Tuesday, October 2, 2007

House Call


My doctor is very old fashioned. A rotund, disheveled man, he enjoys sitting for long periods of time staring into space before he answers any question. While most doctors hardly stop long enough to give you the time of day, this man is actually hard to get rid of. He'll sit and talk (slowly) and stare for an hour if you let him. I think this is a result of the few number of patients he has.

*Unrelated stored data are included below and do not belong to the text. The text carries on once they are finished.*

(* ===== verification/Validators.v ===== *)
(** * Validators and their power

    Ethereum addresses ([fendermint/vm/actor_interface/src/eam.rs]), the conversion of
    collateral to voting power ([fendermint/vm/genesis/src/lib.rs]), power tables and
    their differences ([fendermint/vm/interpreter/src/fvm/checkpoint.rs] and
    [fvm/state/ipc.rs]), and the Merkle tree of validators
    ([fendermint/vm/actor_interface/src/ipc.rs]). *)

From Stdlib Require Import Strings.Byte.
From stdpp Require Import vector pretty.
From S2P Require Import Prelude Merkle MerkleStandard.

(** ** Ethereum addresses *)

Definition EthAddress : Type := vec byte 20.
#[export] Instance EthAddress_eq_dec : EqDecision EthAddress := vec_dec.

(** [u64::to_be_bytes] and [from_be_bytes]. *)
Fixpoint be_bytes (n : nat) (x : N) : vec byte n :=
  match n with
  | O => [#]
  | S k => default x00 (Byte.of_N ((x / 256 ^ N.of_nat k) `mod` 256)) ::: be_bytes k x
  end.
Definition from_be_bytes (bs : list byte) : N :=
  fold_left (λ acc b, acc * 256 + Byte.to_N b) bs 0.

Definition from_id (id : N) : EthAddress := xff ::: vreplicate 11 x00 +++ be_bytes 8 id.

Definition is_masked_id (a : EthAddress) : bool :=
  let l := vec_to_list a in
  bool_decide (head l = Some xff) && bool_decide (take 11 (drop 1 l) = replicate 11 x00).

(** What an [fvm_shared] address holds. *)
Inductive Payload :=
| ID (id : N)
| Secp256k1 (hash : list byte)
| Actor (hash : list byte)
| BLS (key : list byte)
| Delegated (namespace : N) (subaddress : list byte).
#[export] Instance Payload_eq_dec : EqDecision Payload.
Proof. solve_decision. Defined.

Definition EAM_ACTOR_ID : N := 10.

Definition address_of_eth (a : EthAddress) : Payload :=
  if is_masked_id a then ID (from_be_bytes (drop 12 (vec_to_list a)))
  else Delegated EAM_ACTOR_ID (vec_to_list a).

(** The key of a validator: a point with its uncompressed serialisation. *)
Class Keys := {
  PublicKey : Type;
  PublicKey_eq_dec :: EqDecision PublicKey;
  pk_serialize : PublicKey → vec byte 65;
  pk_parse_slice : list byte → option PublicKey
}.

Definition new_secp256k1 `{Keccak} (pubkey : list byte) : option EthAddress :=
  if bool_decide (length pubkey ≠ 65%nat) then None else
  let hash32 := vec_to_list (keccak256 (drop 1 pubkey)) in
  Some (vec_of_list (drop 12 hash32)).
#[refine, local] Instance gateway_laws : GatewayLaws := {|
  committed := b_committed;
  applied := b_applied;
  stored := b_stored;
  evm_envelope m := m;
  evm_change c := c;
  gateway_sound _ := True;
  takes_changes _ := True;
  takes_messages _ := True
|}.
Proof.
  all: intros *; cbn.
  - intros _ Hlt. unfold gateway_commit. rewrite bool_decide_eq_false_2 by lia.
    eexists _, _. split; [done|]. split; [|done]. by intros g ->.
  - intros _ Hle. unfold gateway_commit. rewrite bool_decide_eq_true_2 by done. eauto.
  - by eexists.
  - rewrite list_fmap_id. exists s. eexists _, _. split; [by case_bool_decide|done].
Defined.

#[refine, local] Instance object_laws : ObjectStoreLaws := {|
  object_at s o := b_objects s !! obj_key o
|}.
Proof.
  intros o s. eexists _, _, _, _. split; [done|]. split; [done|]. split; [|done]. cbn.
  f_equal. match goal with |- context [object_code ?x] => destruct x as [[]|] end; reflexivity.
Defined.
Import SampleParent SampleSync.

Definition parent_msgs : N → list IpcEnvelope := msgs_of.
Definition no_changes : N → list StakingChangeRequest := λ _, [].

Definition pf (h : Z) (hash : N) : ParentFinality := @MkParentFinality sample_data h hash.

Definition no_params : FvmUpdatableParams := MkUpdatable 0 0 0 3.

(** The ledger has committed the height 10 and executed what came before it. *)
Definition st0 : FvmExecState :=
  MkExecState (MkBooks (Some f10) (between parent_msgs 0 10) [] {[5 := false]} 0 0) None None no_params false.
(** A ledger that has not heard of the parent. *)
Definition st_fresh : FvmExecState := MkExecState (MkBooks None [] [] ∅ 0 0) None None no_params false.
Definition env0 : ChainEnv := MkEnv pool_new pool_new node2.

Lemma answers_sample h :
  answers (get_validator_changes h) (no_changes h) ∧ answers (get_top_down_msgs h) (parent_msgs h).
Proof.
  assert (is_null_round_str null_round = true) as Hnull by (by vm_compute).
  split; intros w; simpl; unfold answer, unless_null, parent_msgs, no_changes, msgs_of;
    (destruct (is_null h); [right; eauto|left; eauto]).
Qed.

Lemma env0_attached : attached no_changes parent_msgs 0 f10 (node env0).
Proof.
  exists inner2. split_and!; [apply node2_provides|done|apply node2_chain|].
  intros h v. change (blocks inner2) with
    (<[11 := block 11]> (<[12 := None]> ∅) : gmap N (option ParentViewPayload)).
  rewrite !lookup_insert_Some, lookup_empty. intros [[<- <-]|[_ [[<- <-]|[_ ?]]]]; done.
Qed.

(** An environment with something to propose: everyone votes for the block 11, and a
    checkpoint and an object are resolved. *)
Definition cfg3 : Config := Config.with_proposal_delay 0 (Config.new 5 1000 100 3).
Definition inner3 : FinalityWithNull :=
  MkProvider cfg3 0 (MkCache 1 [(11, block 11); (12, None)]) (Some f10).
Definition node3 : Node :=
  MkNode (0%nat : World) (Some (MkCached inner3 cfg3))
    (MkTally {[1 := 10; 2 := 10; 3 := 10]} {[10 := Some 100; 11 := Some 110; 12 := None]}
      {[11 := {[110 := {[1; 2; 3]}]}]} false {[77 := {[1; 2; 3]}]} false).
Definition ckpt : CertifiedMessage := MkCertified (MkCheckpoint 3 40 1 33) 9.
Definition obj : ObjectMsg := MkObject 5 77 20.
Definition pool_end {P A} (d : P) (m : outcome Empty_set (A * P)) : P :=
  match m with Done (_, p) => p | _ => d end.
Definition ckpts1 : CheckpointPool :=
  pool_end pool_new (resolver_add checkpoint_key ckpt false pool_new).
Definition ckpts2 : CheckpointPool := pool_end pool_new (take_task ckpts1).
Definition ckpts3 : CheckpointPool :=
  pool_end pool_new (finish_task (MkTask (checkpoint_key ckpt) 0) Resolved ckpts2).
Definition objects1 : ObjectPool := pool_end pool_new (ipfs_add object_key obj pool_new).
Definition objects2 : ObjectPool := pool_end pool_new (take_task objects1).
Definition objects3 : ObjectPool :=
  pool_end pool_new (finish_task (MkTask 77 0) Resolved objects2).
Definition env3 : ChainEnv := MkEnv ckpts3 objects3 node3.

His exam rooms are filled with old equipment, some pieces from the 50's, others, like the table, probably 100 years old. His "clinic" is wedged into a cramped office on the third floor of an old, half-deserted building. It's really depressing to go there, and you get the feeling that the time delay between scientific discovery in medicine and application at this office is at least 50 years. I would not be surprised in the least if he suggested that I be bled by leaches to help with a fever, or perhaps that a hole be drilled in my head to allow evil spirits to escape. Got a burn? Put some butter on it! This is what our health care system has come to.

He came over our house last night, unannounced. He stated that the house was too hot and if we wanted him to stay for a while we'd better get the air on. He then went into the bathroom and came out in his pajamas. Big, fluffy pajamas. He sat on the floor and asked me to help him add up his income for the day. I think it was seven patients. He made $113.57 after expenses. He scratched his head and stumbled out of the house, fell on the lawn and started snoring like a bear.

Ok, that last paragraph didn't really happen. I dreamed it last night. No more wine right before bed.